Stored data:
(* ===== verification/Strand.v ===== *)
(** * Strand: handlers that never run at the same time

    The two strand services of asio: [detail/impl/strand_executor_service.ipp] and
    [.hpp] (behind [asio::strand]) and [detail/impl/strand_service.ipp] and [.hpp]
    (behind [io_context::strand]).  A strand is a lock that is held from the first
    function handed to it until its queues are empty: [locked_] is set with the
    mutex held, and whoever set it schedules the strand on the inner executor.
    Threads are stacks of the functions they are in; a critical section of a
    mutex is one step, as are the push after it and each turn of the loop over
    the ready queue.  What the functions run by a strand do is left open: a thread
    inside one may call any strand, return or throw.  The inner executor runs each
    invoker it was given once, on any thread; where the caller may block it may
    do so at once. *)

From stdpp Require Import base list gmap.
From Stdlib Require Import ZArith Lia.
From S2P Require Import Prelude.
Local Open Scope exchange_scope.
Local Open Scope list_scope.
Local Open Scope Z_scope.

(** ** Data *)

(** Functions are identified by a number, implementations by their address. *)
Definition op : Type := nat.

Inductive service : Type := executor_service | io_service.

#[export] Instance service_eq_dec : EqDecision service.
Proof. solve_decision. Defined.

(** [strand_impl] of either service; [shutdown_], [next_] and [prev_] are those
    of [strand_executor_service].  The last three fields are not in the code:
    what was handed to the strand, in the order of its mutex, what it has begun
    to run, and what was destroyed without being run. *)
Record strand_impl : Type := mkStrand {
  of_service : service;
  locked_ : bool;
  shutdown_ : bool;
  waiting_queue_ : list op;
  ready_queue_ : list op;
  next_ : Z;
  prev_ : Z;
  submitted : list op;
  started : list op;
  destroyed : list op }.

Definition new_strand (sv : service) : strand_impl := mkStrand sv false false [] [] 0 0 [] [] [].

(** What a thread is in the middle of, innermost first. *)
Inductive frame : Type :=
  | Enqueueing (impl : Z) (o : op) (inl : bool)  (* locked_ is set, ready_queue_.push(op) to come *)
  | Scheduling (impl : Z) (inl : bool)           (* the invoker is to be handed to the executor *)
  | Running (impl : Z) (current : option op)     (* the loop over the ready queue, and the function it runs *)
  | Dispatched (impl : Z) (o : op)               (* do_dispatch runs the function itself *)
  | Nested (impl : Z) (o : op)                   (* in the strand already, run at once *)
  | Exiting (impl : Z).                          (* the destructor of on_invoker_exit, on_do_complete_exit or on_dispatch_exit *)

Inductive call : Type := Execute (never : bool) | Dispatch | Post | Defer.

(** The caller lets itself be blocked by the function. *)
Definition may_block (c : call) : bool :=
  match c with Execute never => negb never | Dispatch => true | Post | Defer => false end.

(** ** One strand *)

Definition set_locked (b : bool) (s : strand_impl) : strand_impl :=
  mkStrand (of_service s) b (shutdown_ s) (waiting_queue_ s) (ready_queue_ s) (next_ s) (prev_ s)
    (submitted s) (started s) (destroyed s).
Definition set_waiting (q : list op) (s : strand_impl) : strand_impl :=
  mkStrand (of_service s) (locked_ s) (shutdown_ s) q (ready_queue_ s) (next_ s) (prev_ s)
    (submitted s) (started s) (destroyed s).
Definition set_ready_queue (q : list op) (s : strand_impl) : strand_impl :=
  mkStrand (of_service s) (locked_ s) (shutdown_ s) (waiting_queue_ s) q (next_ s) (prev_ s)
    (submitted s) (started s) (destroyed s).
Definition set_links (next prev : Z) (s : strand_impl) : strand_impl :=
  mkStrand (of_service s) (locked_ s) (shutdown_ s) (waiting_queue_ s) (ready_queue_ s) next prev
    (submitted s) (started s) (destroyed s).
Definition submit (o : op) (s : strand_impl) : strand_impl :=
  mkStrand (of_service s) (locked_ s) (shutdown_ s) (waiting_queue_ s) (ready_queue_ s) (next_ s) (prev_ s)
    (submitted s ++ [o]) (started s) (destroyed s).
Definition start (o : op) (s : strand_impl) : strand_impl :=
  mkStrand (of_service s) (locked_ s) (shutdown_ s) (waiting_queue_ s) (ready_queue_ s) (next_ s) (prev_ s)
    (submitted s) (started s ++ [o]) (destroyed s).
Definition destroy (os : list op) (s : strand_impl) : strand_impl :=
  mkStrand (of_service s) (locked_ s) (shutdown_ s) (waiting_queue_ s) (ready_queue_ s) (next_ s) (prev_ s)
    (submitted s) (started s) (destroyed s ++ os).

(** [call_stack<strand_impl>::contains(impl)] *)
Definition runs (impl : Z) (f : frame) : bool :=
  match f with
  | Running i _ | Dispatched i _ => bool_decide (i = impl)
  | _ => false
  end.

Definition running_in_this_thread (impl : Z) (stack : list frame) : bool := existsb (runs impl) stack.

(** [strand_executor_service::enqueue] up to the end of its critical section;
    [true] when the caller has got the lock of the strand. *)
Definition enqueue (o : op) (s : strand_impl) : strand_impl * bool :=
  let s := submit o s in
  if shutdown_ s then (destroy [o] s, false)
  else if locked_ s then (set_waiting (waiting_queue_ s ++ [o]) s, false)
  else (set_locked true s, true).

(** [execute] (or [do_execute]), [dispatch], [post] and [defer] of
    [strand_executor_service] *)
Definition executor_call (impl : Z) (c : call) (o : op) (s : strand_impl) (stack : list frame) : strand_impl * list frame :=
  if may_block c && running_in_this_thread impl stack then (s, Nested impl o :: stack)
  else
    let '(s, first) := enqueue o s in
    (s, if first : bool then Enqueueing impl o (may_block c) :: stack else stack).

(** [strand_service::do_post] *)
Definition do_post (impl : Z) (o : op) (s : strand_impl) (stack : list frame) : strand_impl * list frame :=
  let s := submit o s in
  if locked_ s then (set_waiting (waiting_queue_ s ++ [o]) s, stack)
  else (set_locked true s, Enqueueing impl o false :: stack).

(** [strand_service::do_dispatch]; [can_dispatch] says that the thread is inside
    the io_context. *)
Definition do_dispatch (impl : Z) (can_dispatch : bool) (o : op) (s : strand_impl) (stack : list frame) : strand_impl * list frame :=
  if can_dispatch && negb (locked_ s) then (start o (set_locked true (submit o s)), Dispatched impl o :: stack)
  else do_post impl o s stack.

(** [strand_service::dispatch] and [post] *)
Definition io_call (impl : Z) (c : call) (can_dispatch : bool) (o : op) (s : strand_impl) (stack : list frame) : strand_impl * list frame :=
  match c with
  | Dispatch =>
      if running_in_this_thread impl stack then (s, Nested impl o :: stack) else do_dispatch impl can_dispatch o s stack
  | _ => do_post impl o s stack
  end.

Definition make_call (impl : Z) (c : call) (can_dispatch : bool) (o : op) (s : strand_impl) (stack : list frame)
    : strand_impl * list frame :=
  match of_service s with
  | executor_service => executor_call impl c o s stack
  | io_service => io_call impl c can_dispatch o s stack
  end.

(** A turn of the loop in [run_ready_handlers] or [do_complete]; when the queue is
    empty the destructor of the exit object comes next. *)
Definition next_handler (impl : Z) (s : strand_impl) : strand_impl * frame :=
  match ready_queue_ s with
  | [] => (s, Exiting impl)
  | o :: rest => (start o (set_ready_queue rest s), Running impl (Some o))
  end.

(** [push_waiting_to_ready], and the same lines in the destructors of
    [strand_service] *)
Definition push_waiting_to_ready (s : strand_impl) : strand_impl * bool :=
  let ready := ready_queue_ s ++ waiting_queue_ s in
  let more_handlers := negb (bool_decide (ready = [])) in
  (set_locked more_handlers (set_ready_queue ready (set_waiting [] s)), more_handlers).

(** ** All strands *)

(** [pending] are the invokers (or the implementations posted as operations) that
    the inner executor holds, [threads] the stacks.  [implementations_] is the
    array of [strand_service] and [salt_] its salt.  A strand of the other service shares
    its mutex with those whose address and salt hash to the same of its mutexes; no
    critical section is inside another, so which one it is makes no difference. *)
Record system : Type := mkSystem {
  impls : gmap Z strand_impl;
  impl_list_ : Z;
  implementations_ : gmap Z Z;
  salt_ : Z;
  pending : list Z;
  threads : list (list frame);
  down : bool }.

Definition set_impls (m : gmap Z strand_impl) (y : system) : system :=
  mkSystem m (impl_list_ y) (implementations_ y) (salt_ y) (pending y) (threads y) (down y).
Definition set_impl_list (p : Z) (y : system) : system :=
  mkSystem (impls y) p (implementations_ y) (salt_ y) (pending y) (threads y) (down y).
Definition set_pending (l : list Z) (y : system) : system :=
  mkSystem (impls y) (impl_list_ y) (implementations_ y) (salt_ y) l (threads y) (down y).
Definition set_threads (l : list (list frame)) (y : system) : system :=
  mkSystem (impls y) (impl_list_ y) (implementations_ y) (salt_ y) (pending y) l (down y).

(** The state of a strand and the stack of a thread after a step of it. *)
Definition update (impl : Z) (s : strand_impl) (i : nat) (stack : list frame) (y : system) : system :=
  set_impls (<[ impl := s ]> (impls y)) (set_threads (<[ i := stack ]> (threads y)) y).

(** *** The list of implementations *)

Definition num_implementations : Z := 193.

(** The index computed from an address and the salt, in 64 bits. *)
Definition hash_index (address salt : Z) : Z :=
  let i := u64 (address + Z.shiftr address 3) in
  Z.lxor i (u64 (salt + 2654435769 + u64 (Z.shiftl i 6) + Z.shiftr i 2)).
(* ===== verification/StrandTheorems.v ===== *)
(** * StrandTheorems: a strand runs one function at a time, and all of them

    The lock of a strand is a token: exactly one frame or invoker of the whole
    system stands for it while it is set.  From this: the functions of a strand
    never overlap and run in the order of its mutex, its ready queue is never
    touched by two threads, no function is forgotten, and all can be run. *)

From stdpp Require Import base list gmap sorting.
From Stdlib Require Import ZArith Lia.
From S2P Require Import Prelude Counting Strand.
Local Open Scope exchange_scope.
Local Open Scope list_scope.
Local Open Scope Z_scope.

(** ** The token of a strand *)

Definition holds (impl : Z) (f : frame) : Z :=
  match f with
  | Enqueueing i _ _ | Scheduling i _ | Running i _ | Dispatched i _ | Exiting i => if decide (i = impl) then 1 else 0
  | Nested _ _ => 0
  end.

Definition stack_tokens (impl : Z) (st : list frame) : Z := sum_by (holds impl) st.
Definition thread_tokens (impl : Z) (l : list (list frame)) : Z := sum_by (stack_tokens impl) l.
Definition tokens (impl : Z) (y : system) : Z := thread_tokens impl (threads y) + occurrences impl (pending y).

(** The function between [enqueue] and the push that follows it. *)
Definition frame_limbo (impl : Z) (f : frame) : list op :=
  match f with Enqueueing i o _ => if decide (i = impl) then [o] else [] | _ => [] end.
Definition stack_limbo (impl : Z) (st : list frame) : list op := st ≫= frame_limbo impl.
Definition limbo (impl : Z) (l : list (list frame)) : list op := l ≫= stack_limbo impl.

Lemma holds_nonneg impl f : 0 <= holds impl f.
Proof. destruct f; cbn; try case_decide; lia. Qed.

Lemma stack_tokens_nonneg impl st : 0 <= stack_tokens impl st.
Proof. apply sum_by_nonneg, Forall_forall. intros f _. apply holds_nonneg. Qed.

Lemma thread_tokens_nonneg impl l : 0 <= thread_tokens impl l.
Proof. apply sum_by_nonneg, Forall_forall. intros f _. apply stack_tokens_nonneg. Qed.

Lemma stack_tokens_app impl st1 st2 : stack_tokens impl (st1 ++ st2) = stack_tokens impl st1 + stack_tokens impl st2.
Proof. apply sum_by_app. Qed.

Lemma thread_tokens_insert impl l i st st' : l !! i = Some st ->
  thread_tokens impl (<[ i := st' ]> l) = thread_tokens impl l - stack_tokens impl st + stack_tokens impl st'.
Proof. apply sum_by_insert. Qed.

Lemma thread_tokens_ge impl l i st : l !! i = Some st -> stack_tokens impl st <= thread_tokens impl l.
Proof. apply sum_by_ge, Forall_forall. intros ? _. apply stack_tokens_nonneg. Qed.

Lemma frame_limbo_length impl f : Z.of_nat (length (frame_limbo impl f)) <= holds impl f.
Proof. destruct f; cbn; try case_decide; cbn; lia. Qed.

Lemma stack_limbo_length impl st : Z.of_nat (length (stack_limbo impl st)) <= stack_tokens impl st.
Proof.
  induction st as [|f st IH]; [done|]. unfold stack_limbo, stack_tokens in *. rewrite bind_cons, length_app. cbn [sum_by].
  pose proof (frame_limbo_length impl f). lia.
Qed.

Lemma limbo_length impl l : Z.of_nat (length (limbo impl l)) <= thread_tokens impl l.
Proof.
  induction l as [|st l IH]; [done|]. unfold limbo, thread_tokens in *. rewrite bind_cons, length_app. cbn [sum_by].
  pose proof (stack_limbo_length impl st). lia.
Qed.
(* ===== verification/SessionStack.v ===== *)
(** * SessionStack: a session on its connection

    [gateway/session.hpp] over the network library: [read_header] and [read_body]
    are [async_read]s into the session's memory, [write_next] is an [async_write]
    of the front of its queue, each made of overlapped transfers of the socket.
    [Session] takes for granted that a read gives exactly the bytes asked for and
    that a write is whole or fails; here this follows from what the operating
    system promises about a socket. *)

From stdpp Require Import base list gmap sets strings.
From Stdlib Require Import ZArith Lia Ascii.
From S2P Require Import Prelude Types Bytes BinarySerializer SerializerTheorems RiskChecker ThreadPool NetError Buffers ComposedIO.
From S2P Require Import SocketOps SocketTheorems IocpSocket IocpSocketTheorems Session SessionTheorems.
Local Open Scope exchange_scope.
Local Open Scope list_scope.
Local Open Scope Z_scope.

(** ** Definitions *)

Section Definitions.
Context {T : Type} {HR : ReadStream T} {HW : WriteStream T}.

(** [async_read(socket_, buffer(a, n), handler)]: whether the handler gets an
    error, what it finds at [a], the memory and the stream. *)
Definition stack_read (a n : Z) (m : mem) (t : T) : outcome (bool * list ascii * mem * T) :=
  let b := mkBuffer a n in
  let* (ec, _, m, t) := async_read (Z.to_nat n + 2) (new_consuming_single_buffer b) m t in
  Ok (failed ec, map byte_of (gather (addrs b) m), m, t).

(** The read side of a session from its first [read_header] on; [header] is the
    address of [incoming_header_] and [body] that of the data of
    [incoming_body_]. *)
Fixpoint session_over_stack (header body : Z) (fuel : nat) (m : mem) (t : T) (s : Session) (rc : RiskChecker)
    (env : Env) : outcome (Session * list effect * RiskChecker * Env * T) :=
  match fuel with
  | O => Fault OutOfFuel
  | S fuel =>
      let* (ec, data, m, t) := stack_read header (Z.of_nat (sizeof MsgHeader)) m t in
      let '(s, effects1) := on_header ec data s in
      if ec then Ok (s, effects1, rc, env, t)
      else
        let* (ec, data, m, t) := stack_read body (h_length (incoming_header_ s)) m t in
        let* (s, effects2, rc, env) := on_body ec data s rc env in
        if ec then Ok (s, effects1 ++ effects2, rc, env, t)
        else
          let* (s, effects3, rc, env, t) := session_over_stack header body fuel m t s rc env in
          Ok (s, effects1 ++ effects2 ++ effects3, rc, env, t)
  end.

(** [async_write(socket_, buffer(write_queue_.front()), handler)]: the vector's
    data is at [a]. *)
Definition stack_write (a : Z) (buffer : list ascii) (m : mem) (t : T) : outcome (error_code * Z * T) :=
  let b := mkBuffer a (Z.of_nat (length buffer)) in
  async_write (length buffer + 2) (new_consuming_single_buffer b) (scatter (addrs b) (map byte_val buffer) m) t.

Exercise details: Tally up the lines of the data above where the string "mkSystem" appears, and give only the count.

Problem solution: 5